[Dataset entries]

+===+

(** ** The mask *)

(** [ones - 1 = 0], so the mask term is a tensor of zeros. *)
Lemma mask_logits_eq bs h p logits :
  mask_logits bs h p logits = bcast Rplus logits (tabulate [bs; h; p; p] (fun _ => 0%R)).
Proof.
  unfold mask_logits. rewrite bcast_scalar_l by reflexivity. cbn [bind].
  rewrite bcast_scalar_r by reflexivity. cbn [bind]. f_equal. cbn [shape tabulate ones].
  apply tabulate_ext. intros i Hi. rewrite get_tabulate, get_ones by exact Hi.
  unfold get, scalar. simpl. lra.
Qed.

Lemma mask_logits_ok bs h p logits :
  shape logits = [bs; h; p; p] -> ok_shape (mask_logits bs h p logits) (shape logits).
Proof. intros Hs. rewrite mask_logits_eq. apply bcast_same_ok. now rewrite Hs. Qed.

Lemma attention_weights_ok logits : wf logits -> ok_shape (attention_weights logits) (shape logits).
Proof.
  intros Hw. unfold attention_weights. rewrite bcast_same by reflexivity. apply ok_tabulate.
Qed.

Section Shapes.

Context (L : layer) (w : weights) (f bs p q : nat).
Hypothesis Hfit : weights_fit w f (depth L).
Hypothesis Hd : depth L = num_heads L * q.
Hypothesis Hbs : 0 < bs.
Hypothesis Hp : 0 < p.
Hypothesis Hq : 0 < q.
Hypothesis Hh : 0 < num_heads L.

Lemma split_heads_ok t :
  wf t -> shape t = [bs; p; depth L] -> ok_shape (split_heads L bs t) [bs; num_heads L; p; q].
Proof.
  intros Hw Ht. unfold split_heads.
  replace (depth L / num_heads L) with q by (rewrite Hd, Nat.mul_comm, Nat.div_mul; lia).
  ok_step (reshape_4m_ok t bs (num_heads L) q p). now apply transpose_0213_ok.
Qed.

Lemma input_projection_ok x :
  wf x -> shape x = [bs; p; f] ->
  exists fsi si, input_projection w bs p x = Ok (fsi, si) /\
    shape fsi = [p * bs; depth L] /\ wf fsi /\ shape si = [bs; p; depth L] /\ wf si.
Proof.
  intros Hw Hx. unfold input_projection.
  destruct (reshape_2h_ok x (p * bs) f Hw) as (fi & -> & Hfi & Hfw); [shape_side|nia|].
  cbn [bind].
  destruct (dense_ok fi (input_dense_weight w) (input_dense_bias w) (p * bs) f (depth L))
    as (fsi & -> & Hfsi & Hfsw); try shape_side. cbn [bind].
  destruct (reshape_3h_ok fsi bs p (depth L) Hfsw) as (si & -> & Hsi & Hsw); [shape_side|nia|].
  cbn [bind].
  now exists fsi, si.
Qed.

Lemma attention_branch_ok fsi :
  wf fsi -> shape fsi = [p * bs; depth L] ->
  ok_shape (attention_branch L w bs p fsi) [bs; p; depth L].
Proof.
  intros Hw Hs. unfold attention_branch.
  ok_step (dense_ok fsi (query_dense_weight w) (query_dense_bias w) (p * bs) (depth L) (depth L)).
  ok_step (dense_ok fsi (key_dense_weight w) (key_dense_bias w) (p * bs) (depth L) (depth L)).
  ok_step (dense_ok fsi (value_dense_weight w) (value_dense_bias w) (p * bs) (depth L) (depth L)).
  ok_step (reshape_3h_ok t bs p (depth L)).
  ok_step (reshape_3h_ok t0 bs p (depth L)).
  ok_step (reshape_3h_ok t1 bs p (depth L)).
  ok_step (split_heads_ok t2). ok_step (split_heads_ok t3). ok_step (split_heads_ok t4).
  ok_step (matmul_4_ok t5 t6 bs (num_heads L) p q p true).
  ok_step (bcast_scalar_r_ok Rdiv t8).
  ok_step (mask_logits_ok bs (num_heads L) p t9).
  ok_step (attention_weights_ok t10).
  ok_step (matmul_4_ok t11 t7 bs (num_heads L) p p q false).
  ok_step (transpose_0213_ok t12 bs (num_heads L) p q).
  ok_step (reshape_3m_ok t13 bs (depth L) p).
  ok_step (reshape_2h_ok t14 (bs * p) (depth L)).
  ok_step (dense_ok t15 (dense_weight w) (dense_bias w) (bs * p) (depth L) (depth L)).
  apply reshape_3h_ok; shape_side.
Qed.

Lemma feedforward_ok keep nl :
  wf nl -> shape nl = [bs; p; depth L] ->
  ok_shape (feedforward_branch w keep bs p nl) [bs; p; depth L].
Proof.
  intros Hw Hs. unfold feedforward_branch.
  ok_step (reshape_2h_ok nl (bs * p) (depth L)).
  ok_step (dense_ok t (ff_dense1_weight w) (ff_dense1_bias w) (bs * p) (depth L) (depth L)).
  ok_step (dense_ok (tmap leaky_relu t0) (ff_dense2_weight w) (ff_dense2_bias w)
             (bs * p) (depth L) (depth L)).
  apply reshape_3h_ok; shape_side.
Qed.

Hypothesis Hpad : pad_size L = Some p.

Lemma call_ok keep x :
  wf x -> shape x = [bs; p; f] -> ok_shape (call L w keep x) (compute_output_shape L (shape x)).
Proof.
  intros Hw Hx. unfold call. rewrite Hx, Hpad.
  destruct (input_projection_ok x Hw Hx) as (fsi & si & -> & Hfs & Hfw & Hs & Hsw). cbn [bind].
  ok_step (attention_branch_ok fsi).
  ok_step (gate_add_ok si (random_id_att w) t).
  ok_step (feedforward_ok keep t0).
  ok_step (gate_add_ok t0 (random_id_ff w) t1).
  rewrite reshape_3_id with (a := bs) (b := p) (c := depth L) by shape_side. cbn [bind].
  unfold compute_output_shape. destruct (pool L); simpl.
  - apply (reduce_mean1_ok _ bs p). shape_side.
  - apply ok_ret; shape_side.
Qed.

(** With both gates zero the layer returns its projected input. *)
Lemma call_zero_gates keep x :
  random_id_att w = zeros1 -> random_id_ff w = zeros1 -> wf x -> shape x = [bs; p; f] ->
  call L w keep x = (let* '(_, si) := input_projection w bs p x in
                     if pool L then reduce_mean1 si else Ok si).
Proof.
  intros Ha Hf Hw Hx. unfold call. rewrite Hx, Hpad.
  destruct (input_projection_ok x Hw Hx) as (fsi & si & -> & Hfs & Hfw & Hs & Hsw). cbn [bind].
  destruct (attention_branch_ok fsi Hfw Hfs) as (a & -> & Ha' & _). cbn [bind].
  rewrite Ha, gate_add_zero by congruence. cbn [bind].
  destruct (feedforward_ok keep si Hsw Hs) as (b & -> & Hb & _). cbn [bind].
  rewrite Hf, gate_add_zero by congruence. cbn [bind].
  now rewrite reshape_3_id with (a := bs) (b := p) (c := depth L).
Qed.

End Shapes.

(** A layer whose [pad_size] is not the second dimension of its input
    raises: [tf.reshape(inputs, [pad_size * batch_size, -1])] either fails
    or yields rows whose width is not the input features, and the matmul
    with [input_dense_weight] fails. *)
Lemma call_pad_mismatch L w keep x bs P f p :
  pad_size L = Some p -> shape x = [bs; P; f] -> wf x -> 0 < bs -> 0 < f -> p <> P ->
  shape (input_dense_weight w) = [f; depth L] -> exists e, call L w keep x = Err e.
Proof.
  intros Hp Hx Hw Hbs Hf Hne HW. unfold call. rewrite Hx, Hp. unfold input_projection.
  destruct (reshape x _) as [t|e] eqn:E; cbn [bind]; [|eauto].
  destruct (reshape_2h_inv _ _ _ E) as (Ht & Ha & Hsz).
  unfold dense. rewrite (matmul_2_mismatch t _ _ _ f _ Ht HW); [cbn [bind]; eauto|].
  intros Hm. unfold wf in Hw. rewrite Hx in Hw. cbn [size fold_right] in Hw. rewrite Hm, Hw in Hsz.
  apply Hne. apply (Nat.mul_cancel_r _ _ (bs * f)); nia.
Qed.
(* ===== verification/Mfu.v ===== *)
(** * Mfu: [estimate_mfu] ([src/train.py] lines 235-253)

    The model-flops-utilisation estimate: a parameter count, a flop count
    per token from the configuration, and the ratio of the flops achieved
    in [dt] seconds to the A100 peak.  Exact arithmetic over [Q] (the
    script's floats are not rounded here); [cfg['dimension'] //
    cfg['sequenceSize']] and [1.0/dt] raise [ZeroDivisionError] on zero.
    The only call of [estimate_mfu] (line 415) is commented out.  The
    parameter count is taken on the variables of the model [run()] builds
    ([trainable_variables]), so the estimate for the script's
    configuration is given in closed form. *)

From Stdlib Require Import List Arith Lia ZArith QArith.
From S2P Require Import Prelude Config Tensor Attention ModelGraph.
Import ListNotations.
Open Scope fjlm_scope.

Module Mfu.
Import Tensor TransformerLayer ModelGraph.

Local Open Scope nat_scope.

(** Line 237: [N = sum(np.prod(v.shape) for v in model.trainable_variables)];
    [np.prod(())] is [1]. *)
Definition param_count (shapes : list (list nat)) : nat :=
  fold_right (fun s acc => fold_right Nat.mul 1 s + acc) 0 shapes.

(** Line 250: the A100 bfloat16 peak, [312e12]. *)
Definition flops_promised : Q := inject_Z (312 * 10 ^ 12)%Z.

(** Lines 239-246: the flops of one iteration. *)
Definition flops_per_iter (c : cfg) (N fwdbwd_per_iter : nat) : result nat :=
  if sequenceSize c =? 0 then Err ZeroDivisionError
  else
    let L := sequenceSize c in
    let H := dimension c / sequenceSize c in
    let Qd := sequenceSize c in
    let T := sequenceSize c in
    let flops_per_token := 6 * N + 12 * L * H * Qd * T in
    let flops_per_fwdbwd := flops_per_token * T in
    Ok (flops_per_fwdbwd * fwdbwd_per_iter).

(** Lines 235-253. *)
Definition estimate_mfu (c : cfg) (shapes : list (list nat)) (fwdbwd_per_iter : nat) (dt : Q)
  : result Q :=
  let N := param_count shapes in
  let* flops := flops_per_iter c N fwdbwd_per_iter in
  if Qeq_bool dt 0%Q then Err ZeroDivisionError
  else
    let flops_achieved := (inject_Z (Z.of_nat flops) * (1 / dt))%Q in
    Ok (flops_achieved / flops_promised)%Q.

(** The script's configuration: [H = 512 // 512 = 1] head and
    [L = 512] "layers", so an iteration counts
    [(6 N + 12 * 512 ^ 3) * 512] flops per forward-backward pass. *)
Lemma flops_per_iter_default N f :
  flops_per_iter default_cfg N f = Ok ((6 * N + 12 * 512 * 512 * 512) * 512 * f).
Proof. unfold flops_per_iter. cbn -[Nat.mul]. f_equal. Qed.

(** The estimate is the flops of an iteration over [dt] seconds, as a
    fraction of the peak. *)
Lemma estimate_mfu_value c shapes f dt flops :
  flops_per_iter c (param_count shapes) f = Ok flops -> ~ (dt == 0)%Q ->
  exists m, estimate_mfu c shapes f dt = Ok m
            /\ (m == inject_Z (Z.of_nat flops) / (dt * flops_promised))%Q.
Proof.
  intros E Hdt. unfold estimate_mfu. rewrite E. cbn [bind].
  destruct (Qeq_bool dt 0%Q) eqn:Eq; [apply Qeq_bool_eq in Eq; contradiction|].
  eexists. split; [reflexivity|]. unfold flops_promised. field.
  split; [discriminate|exact Hdt].
Qed.

(** A [sequenceSize] of zero raises before the time is looked at. *)
Lemma estimate_mfu_zero_sequence c shapes f dt :
  sequenceSize c = 0 -> estimate_mfu c shapes f dt = Err ZeroDivisionError.
Proof. intros H. unfold estimate_mfu, flops_per_iter. now rewrite H. Qed.

(** A positive count of flops over a positive duration gives a positive
    estimate. *)
Lemma estimate_mfu_pos c shapes f dt flops :
  flops_per_iter c (param_count shapes) f = Ok flops -> 0 < flops -> (0 < dt)%Q ->
  exists m, estimate_mfu c shapes f dt = Ok m /\ (0 < m)%Q.
Proof.
  intros E Hf Hdt.
  destruct (estimate_mfu_value c shapes f dt flops E) as [m [Em Hm]];
    [intros H; rewrite H in Hdt; discriminate|].
  exists m. split; [exact Em|]. rewrite Hm. unfold Qdiv.
  apply Qmult_lt_0_compat; [unfold Qlt; simpl; lia|].
  apply Qinv_lt_0_compat, Qmult_lt_0_compat; [exact Hdt|].
  unfold flops_promised, Qlt. simpl. lia.
Qed.

(** ** The parameters of the model [run()] builds *)

(** The sixteen variables [build] adds to a [TransformerLayer]
    (lines 98-113), in the order it adds them. *)
Definition layer_variables (w : weights) : list tensor :=
  [random_id_att w; random_id_ff w; input_dense_weight w; input_dense_bias w;
   query_dense_weight w; query_dense_bias w; key_dense_weight w; key_dense_bias w;
   value_dense_weight w; value_dense_bias w; dense_weight w; TransformerLayer.dense_bias w;
   ff_dense1_weight w; ff_dense1_bias w; ff_dense2_weight w; ff_dense2_bias w].

(** [model.trainable_variables] (line 237) of the graph of lines 318-332:
    the [Conv1D] kernel and bias, the variables of the two layers, and the
    [Dense] kernel and bias. *)
Definition trainable_variables (mw : model_weights) : list tensor :=
  [conv_kernel mw; conv_bias mw] ++ layer_variables (tl1 mw) ++ layer_variables (tl2 mw)
  ++ [dense_kernel mw; dense_bias mw].

Lemma param_count_app s1 s2 : param_count (s1 ++ s2) = param_count s1 + param_count s2.
Proof. induction s1 as [|s s1 IH]; simpl; [reflexivity|]. rewrite IH. lia. Qed.

Lemma layer_param_count w f d :
  weights_fit w f d -> param_count (map shape (layer_variables w)) = 2 + f * d + d + 6 * (d * d + d).
Proof.
  intros Hw. unfold layer_variables. cbn [map].
  rewrite (fit_att _ _ _ Hw), (fit_ff _ _ _ Hw), (fit_input_w _ _ _ Hw), (fit_input_b _ _ _ Hw),
    (fit_query_w _ _ _ Hw), (fit_query_b _ _ _ Hw), (fit_key_w _ _ _ Hw), (fit_key_b _ _ _ Hw),
    (fit_value_w _ _ _ Hw), (fit_value_b _ _ _ Hw), (fit_dense_w _ _ _ Hw), (fit_dense_b _ _ _ Hw),
    (fit_ff1_w _ _ _ Hw), (fit_ff1_b _ _ _ Hw), (fit_ff2_w _ _ _ Hw), (fit_ff2_b _ _ _ Hw).
  cbn. lia.
Qed.

(** The parameter count of the model: the [Conv1D] ([sequenceSize]
    inputs, [dimension] filters), the first layer (depth [dimension] on
    [dimension] features), the second (depth [sequenceSize] on
    [dimension] features) and the [Dense] ([predictSteps] inputs,
    [arrayDimension] units). *)
Lemma model_param_count c mw :
  model_fit c mw ->
  param_count (map shape (trainable_variables mw))
  = let S := sequenceSize c in let D := dimension c in
    (S * D + D) + (2 + D * D + D + 6 * (D * D + D)) + (2 + D * S + S + 6 * (S * S + S))
    + (predictSteps c * arrayDimension c + arrayDimension c).
Proof.
  intros Hf. unfold trainable_variables. rewrite !map_app, !param_count_app.
  rewrite (layer_param_count _ _ _ (fit_tl1 _ _ Hf)), (layer_param_count _ _ _ (fit_tl2 _ _ Hf)).
  cbn [map param_count fold_right]. rewrite (fit_conv_kernel _ _ Hf), (fit_conv_bias _ _ Hf),
    (fit_dense_kernel _ _ Hf), (fit_dense_bias _ _ Hf). cbn [fold_right]. lia.
Qed.

(** With the script's configuration the model has 3939916 parameters,
    and one pass per iteration counts [(6 N + 12 * 512^3) * 512] flops. *)
Lemma param_count_script mw :
  model_fit default_cfg mw -> Z.of_nat (param_count (map shape (trainable_variables mw))) = 3939916%Z.
Proof. intros Hf. rewrite (model_param_count _ _ Hf). cbv zeta. unfold default_cfg; cbn [sequenceSize dimension predictSteps arrayDimension]. lia. Qed.

Lemma estimate_mfu_script mw dt :
  model_fit default_cfg mw -> ~ (dt == 0)%Q ->
  exists m, estimate_mfu default_cfg (map shape (trainable_variables mw)) 1 dt = Ok m
  /\ (m == inject_Z ((6 * 3939916 + 12 * 512 ^ 3) * 512) / (dt * flops_promised))%Q.
Proof.
  intros Hf Hdt.
  destruct (estimate_mfu_value default_cfg (map shape (trainable_variables mw)) 1 dt _
              (flops_per_iter_default _ 1) Hdt) as [m [E Hm]].
  exists m. split; [exact E|]. rewrite Hm.
  assert (Hz : Z.of_nat ((6 * param_count (map shape (trainable_variables mw)) + 12 * 512 * 512 * 512)
                         * 512 * 1) = ((6 * 3939916 + 12 * 512 ^ 3) * 512)%Z).
  { rewrite <- (param_count_script mw Hf). lia. }
  rewrite Hz. reflexivity.
Qed.

End Mfu.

+===+

» **Your objective**
Nothing but the lines from the one holding "(flops_per_iter_default _ 1)" through the last line of the data may be output, and each must match exactly.

» **Result below**
              (flops_per_iter_default _ 1) Hdt) as [m [E Hm]].
  exists m. split; [exact E|]. rewrite Hm.
  assert (Hz : Z.of_nat ((6 * param_count (map shape (trainable_variables mw)) + 12 * 512 * 512 * 512)
                         * 512 * 1) = ((6 * 3939916 + 12 * 512 ^ 3) * 512)%Z).
  { rewrite <- (param_count_script mw Hf). lia. }
  rewrite Hz. reflexivity.
Qed.

End Mfu.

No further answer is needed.